(* ===== verification/BytebufWitnesses.v ===== *)
(** The properties of the builder's memory at work: a capture built, written and
    read back, with and without memory. *)
From S2P Require Import Witnesses BytebufProps.
From stdpp Require Import list.
#[local] Open Scope Z_scope.
Open Scope builder_scope.

(** A state before the first call; the buffer is uninitialised. *)
Definition fresh (grants : list bool) : bstate := Bstate (Bytebuf (Some [None]) 77 99) grants 3.
Definition calls : list call := capture_calls true true 65535 packets.

Definition final (r : halt + bstate) : bytebuf :=
  match r with inr s => bs_buf s | inl _ => Bytebuf None 0 0 end.

(** 40 bytes of headers and two packets: the block grows by doubling. *)
Example calls_capacity : bb_cap (final ((bb_init;; perform_all calls) (fresh []))) = 256.
Proof. vm_compute. reflexivity. Qed.

(** The second growth is refused: the program aborts with its message. *)
Example calls_abort : (bb_init;; perform_all calls) (fresh [true; false]) = inl (Aborted out_of_memory).
Proof. vm_compute. reflexivity. Qed.

(** A full disk, a disk that fills up while the file is closed, and a good one. *)
Example calls_written :
  let b := final ((bb_init;; perform_all calls) (fresh [])) in
  fst <$> bb_write_file b (inl (Device [Some 10%nat] None)) = Some (-1) /\
  fst <$> bb_write_file b (inl (Device [] (Some 0%nat))) = Some (-1) /\
  fst <$> bb_write_file b (inl sound) = Some 0 /\
  bb_write_file b (inr 2) = Some (-1, None).
Proof. vm_compute. done. Qed.

(** Zero units of a GTP-U extension header are outside the documented range: a lone
    header then asks for nearly 2^64 bytes and [reserve] never returns. *)
Example gtpu_ext_hangs : (bb_init;; put_gtpu_ext 0 0) (fresh []) = inl Hangs.
Proof. lazy. reflexivity. Qed.

Lemma builder_calls_ok : Forall call_ok calls.
Proof. apply capture_calls_ok. Qed.

Lemma builder_appends_witness :
  exists s', (bb_init;; perform_all calls) (fresh [true; true]) = inr s' /\
    contents (bs_buf s') = Some capture /\
    exists s'', bb_free s' = inr s'' /\ contents (bs_buf s'') = Some [] /\ bs_blocks s'' = 3.
Proof.
  assert (Hmax : Z.of_nat (length (concat (map call_bytes calls))) <= 2 ^ 63) by (vm_compute; discriminate).
  assert (Hr : is_Some (match (bb_init;; perform_all calls) (fresh [true; true]) with
                        | inr s => Some s | inl _ => None end)) by (vm_compute; eauto).
  pose proof (builder_appends calls (fresh [true; true]) builder_calls_ok Hmax) as H.
  destruct ((bb_init;; perform_all calls) (fresh [true; true])) as [|s']; [by destruct Hr|].
  destruct H as (Hc & _ & Hf). exists s'. split; [reflexivity|]. split; [|exact Hf].
  rewrite Hc. vm_compute. reflexivity.
Defined.

Lemma capture_file_roundtrip_witness :
  exists out r os', snd <$> bb_write_file (final ((bb_init;; perform_all calls) (fresh []))) (inl sound) = Some (Some out) /\
    pcap_open_file (inl (File (o_data out) 0 None false)) (Some (replicate (Z.to_nat PCAP_MAX_CAPLEN) 0)) (Resources 0 0) =
      Some (PCAP_OK, r, os') /\
    exists r', read_all (S (length (o_data out))) r record0 = Some (map (captured_of true) packets, PCAP_EOF, r').
Proof.
  assert (Hr : is_Some (match (bb_init;; perform_all calls) (fresh []) with
                        | inr s => Some s | inl _ => None end)) by (vm_compute; eauto).
  pose proof (capture_file_roundtrip true true 65535 packets (fresh []) (replicate (Z.to_nat PCAP_MAX_CAPLEN) 0) (Resources 0 0)
    ltac:(vm_compute; split; done) packets_ok ltac:(vm_compute; discriminate)
    ltac:(by rewrite length_replicate, Z2Nat.id)) as H.
  fold calls in H. destruct ((bb_init;; perform_all calls) (fresh [])) as [|s']; [by destruct Hr|].
  destruct (H (inl sound)) as (rc & f & E & H0 & H1). destruct (H1 (H0 eq_refl)) as (out & -> & r & os' & Eo & Hread).
  exists out, r, os'. split; [by cbn [final]; rewrite E|]. split; [exact Eo|exact (Hread record0)].
Defined.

····················

▶ **Task requirements**
Starting at the top of the listing above, write out every line exactly as it appears.

▶ **Solution to this exercise**
(* ===== verification/BytebufWitnesses.v ===== *)
(** The properties of the builder's memory at work: a capture built, written and
    read back, with and without memory. *)
From S2P Require Import Witnesses BytebufProps.
From stdpp Require Import list.
#[local] Open Scope Z_scope.
Open Scope builder_scope.

(** A state before the first call; the buffer is uninitialised. *)
Definition fresh (grants : list bool) : bstate := Bstate (Bytebuf (Some [None]) 77 99) grants 3.
Definition calls : list call := capture_calls true true 65535 packets.

Definition final (r : halt + bstate) : bytebuf :=
  match r with inr s => bs_buf s | inl _ => Bytebuf None 0 0 end.

(** 40 bytes of headers and two packets: the block grows by doubling. *)
Example calls_capacity : bb_cap (final ((bb_init;; perform_all calls) (fresh []))) = 256.
Proof. vm_compute. reflexivity. Qed.

(** The second growth is refused: the program aborts with its message. *)
Example calls_abort : (bb_init;; perform_all calls) (fresh [true; false]) = inl (Aborted out_of_memory).
Proof. vm_compute. reflexivity. Qed.

(** A full disk, a disk that fills up while the file is closed, and a good one. *)
Example calls_written :
  let b := final ((bb_init;; perform_all calls) (fresh [])) in
  fst <$> bb_write_file b (inl (Device [Some 10%nat] None)) = Some (-1) /\
  fst <$> bb_write_file b (inl (Device [] (Some 0%nat))) = Some (-1) /\
  fst <$> bb_write_file b (inl sound) = Some 0 /\
  bb_write_file b (inr 2) = Some (-1, None).
Proof. vm_compute. done. Qed.

(** Zero units of a GTP-U extension header are outside the documented range: a lone
    header then asks for nearly 2^64 bytes and [reserve] never returns. *)
Example gtpu_ext_hangs : (bb_init;; put_gtpu_ext 0 0) (fresh []) = inl Hangs.
Proof. lazy. reflexivity. Qed.

Lemma builder_calls_ok : Forall call_ok calls.
Proof. apply capture_calls_ok. Qed.

Lemma builder_appends_witness :
  exists s', (bb_init;; perform_all calls) (fresh [true; true]) = inr s' /\
    contents (bs_buf s') = Some capture /\
    exists s'', bb_free s' = inr s'' /\ contents (bs_buf s'') = Some [] /\ bs_blocks s'' = 3.
Proof.
  assert (Hmax : Z.of_nat (length (concat (map call_bytes calls))) <= 2 ^ 63) by (vm_compute; discriminate).
  assert (Hr : is_Some (match (bb_init;; perform_all calls) (fresh [true; true]) with
                        | inr s => Some s | inl _ => None end)) by (vm_compute; eauto).
  pose proof (builder_appends calls (fresh [true; true]) builder_calls_ok Hmax) as H.
  destruct ((bb_init;; perform_all calls) (fresh [true; true])) as [|s']; [by destruct Hr|].
  destruct H as (Hc & _ & Hf). exists s'. split; [reflexivity|]. split; [|exact Hf].
  rewrite Hc. vm_compute. reflexivity.
Defined.

Lemma capture_file_roundtrip_witness :
  exists out r os', snd <$> bb_write_file (final ((bb_init;; perform_all calls) (fresh []))) (inl sound) = Some (Some out) /\
    pcap_open_file (inl (File (o_data out) 0 None false)) (Some (replicate (Z.to_nat PCAP_MAX_CAPLEN) 0)) (Resources 0 0) =
      Some (PCAP_OK, r, os') /\
    exists r', read_all (S (length (o_data out))) r record0 = Some (map (captured_of true) packets, PCAP_EOF, r').
Proof.
  assert (Hr : is_Some (match (bb_init;; perform_all calls) (fresh []) with
                        | inr s => Some s | inl _ => None end)) by (vm_compute; eauto).
  pose proof (capture_file_roundtrip true true 65535 packets (fresh []) (replicate (Z.to_nat PCAP_MAX_CAPLEN) 0) (Resources 0 0)
    ltac:(vm_compute; split; done) packets_ok ltac:(vm_compute; discriminate)
    ltac:(by rewrite length_replicate, Z2Nat.id)) as H.
  fold calls in H. destruct ((bb_init;; perform_all calls) (fresh [])) as [|s']; [by destruct Hr|].
  destruct (H (inl sound)) as (rc & f & E & H0 & H1). destruct (H1 (H0 eq_refl)) as (out & -> & r & os' & Eo & Hread).
  exists out, r, os'. split; [by cbn [final]; rewrite E|]. split; [exact Eo|exact (Hread record0)].
Defined.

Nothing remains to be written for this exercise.